Lemma push_is_on_any_push_witness :
  let σ0 : @state url := {| queues := ∅; tests := ∅ |} in
  let s : @Server url :=
    {| Server_tripBuilder :=
         {| tripBuilder_tripPusher :=
              newTripPusher (fresh (dom (queues σ0))) ANY AnyPath |};
       DefaultRoundTrip := None |} in
  let σ1 := {| queues := <[fresh (dom (queues σ0)) := {| queue := [] |}]> (queues σ0);
               tests := tests σ0 |} in
  let f : @RoundTripFunc url := StringResponseFunc 400 "really bad request" in
  NewRawServer σ0 = Some (s, σ1) ∧
  Server_Push s f = tripPusher_Push (Server_On s ANY AnyPath) f.
Proof.
  intros.
  assert (H0 : NewRawServer σ0 = Some (s, σ1)) by reflexivity.
  split; [exact H0|].
  exact (proj1 (push_is_on_any_push url_String 0%nat σ0 s σ1 f (or_intror H0))).
Defined.

(** ** The tests of the package, run *)

(** [TestServer_NoDefaultRT_Err]: an empty raw server answers with the
    error, and stays empty. *)
Example test_NoDefaultRT_Err :
  let σ0 : @state url := {| queues := ∅; tests := ∅ |} in
  let r := mkRequest GET (mkUrl "" "" "/test/path" "" "") in
  fst <$> (s ← NewRawServer;
           res ← RoundTrip url_String (Server_HTTPClient s) r;
           n ← Server_Len s;
           mret (res, n)) σ0
  = Some ((None, Some (errorString
             "httpt.Server request not mocked for this request GET:/test/path")),
          0%nat).
Proof. reflexivity. Qed.

(** [TestServer_OnWrongMethodProperPathRT_OK]: an entry for [POST] is not
    taken for a [GET] and stays queued. *)
Example test_OnWrongMethodProperPathRT :
  let σ0 : @state url := {| queues := ∅; tests := ∅ |} in
  let r := mkRequest GET (mkUrl "" "" "/test/path" "" "") in
  fst <$> (s ← NewRawServer;
           tripPusher_Push (Server_On s POST "/test/path")
                           (StringResponseFunc StatusOK "hello");;
           res ← RoundTrip url_String (Server_HTTPClient s) r;
           n ← Server_Len s;
           mret (res, n)) σ0
  = Some ((None, Some (errorString
             "httpt.Server request not mocked for this request GET:/test/path")),
          1%nat).
Proof. reflexivity. Qed.

(** [TestServer_RightOrderWithReset]: two entries, a reset, two entries
    again; two requests are served and the third finds the queue exhausted. *)
Example test_RightOrderWithReset :
  let σ0 : @state url := {| queues := ∅; tests := ∅ |} in
  let r := mkRequest GET (mkUrl "" "" "/test/path" "" "") in
  let hello := Some {| StatusCode := StatusOK; Body := "hello"; Header := ∅ |} in
  fst <$> (s ← NewRawServer;
           tripPusher_Push (Server_On s GET "/test/path")
                           (StringResponseFunc StatusOK "hello");;
           tripPusher_Push (Server_On s GET "/test/path")
                           (StringResponseFunc StatusOK "hello");;
           n0 ← Server_Len s;
           Server_Reset s;;
           tripPusher_Push (Server_On s GET "/test/path")
                           (StringResponseFunc StatusOK "hello");;
           tripPusher_Push (Server_On s GET "/test/path")
                           (StringResponseFunc StatusOK "hello");;
           n1 ← Server_Len s;
           res1 ← RoundTrip url_String (Server_HTTPClient s) r;
           n2 ← Server_Len s;
           res2 ← RoundTrip url_String (Server_HTTPClient s) r;
           n3 ← Server_Len s;
           res3 ← RoundTrip url_String (Server_HTTPClient s) r;
           mret ([n0; n1; n2; n3], [res1; res2; res3])) σ0
  = Some ([2; 2; 1; 0]%nat,
          [(hello, None); (hello, None);
           (None, Some (errorString
              "httpt.Server request not mocked for this request GET:/test/path"))]).
Proof. reflexivity. Qed.

(** A server from [NewServer], asked for a request it has no entry for:
    one [Errorf] on the test, a response with status 500, nothing queued. *)
Example test_NotMockedFunc :
  let σ0 : @state url := {| queues := ∅; tests := {[ 7%nat := mkT false [] ]} |} in
  let r := mkRequest GET (mkUrl "" "" "/p" "" "") in
  let msg := "httpt.Server: RoundTripFunc not mocked for this request GET:/p" in
  (s ← NewServer url_String 7%nat;
   res ← RoundTrip url_String (Server_HTTPClient s) r;
   n ← Server_Len s;
   mret (res, n)) σ0
  = Some (((Some {| StatusCode := 500; Body := msg; Header := ∅ |}, None), 0%nat),
          {| queues := {[ 0%nat := {| queue := [] |} ]};
             tests := {[ 7%nat := mkT true [msg] ]} |}).
Proof. reflexivity. Qed.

════

-- Exercise --
Retype only this portion of the data above: the line containing "(** [TestServer_NoDefaultRT_Err]: an", the line containing "Server_Reset s;;", and all lines between them, exactly.

-- Result of this exercise --
(** [TestServer_NoDefaultRT_Err]: an empty raw server answers with the
    error, and stays empty. *)
Example test_NoDefaultRT_Err :
  let σ0 : @state url := {| queues := ∅; tests := ∅ |} in
  let r := mkRequest GET (mkUrl "" "" "/test/path" "" "") in
  fst <$> (s ← NewRawServer;
           res ← RoundTrip url_String (Server_HTTPClient s) r;
           n ← Server_Len s;
           mret (res, n)) σ0
  = Some ((None, Some (errorString
             "httpt.Server request not mocked for this request GET:/test/path")),
          0%nat).
Proof. reflexivity. Qed.

(** [TestServer_OnWrongMethodProperPathRT_OK]: an entry for [POST] is not
    taken for a [GET] and stays queued. *)
Example test_OnWrongMethodProperPathRT :
  let σ0 : @state url := {| queues := ∅; tests := ∅ |} in
  let r := mkRequest GET (mkUrl "" "" "/test/path" "" "") in
  fst <$> (s ← NewRawServer;
           tripPusher_Push (Server_On s POST "/test/path")
                           (StringResponseFunc StatusOK "hello");;
           res ← RoundTrip url_String (Server_HTTPClient s) r;
           n ← Server_Len s;
           mret (res, n)) σ0
  = Some ((None, Some (errorString
             "httpt.Server request not mocked for this request GET:/test/path")),
          1%nat).
Proof. reflexivity. Qed.

(** [TestServer_RightOrderWithReset]: two entries, a reset, two entries
    again; two requests are served and the third finds the queue exhausted. *)
Example test_RightOrderWithReset :
  let σ0 : @state url := {| queues := ∅; tests := ∅ |} in
  let r := mkRequest GET (mkUrl "" "" "/test/path" "" "") in
  let hello := Some {| StatusCode := StatusOK; Body := "hello"; Header := ∅ |} in
  fst <$> (s ← NewRawServer;
           tripPusher_Push (Server_On s GET "/test/path")
                           (StringResponseFunc StatusOK "hello");;
           tripPusher_Push (Server_On s GET "/test/path")
                           (StringResponseFunc StatusOK "hello");;
           n0 ← Server_Len s;
           Server_Reset s;;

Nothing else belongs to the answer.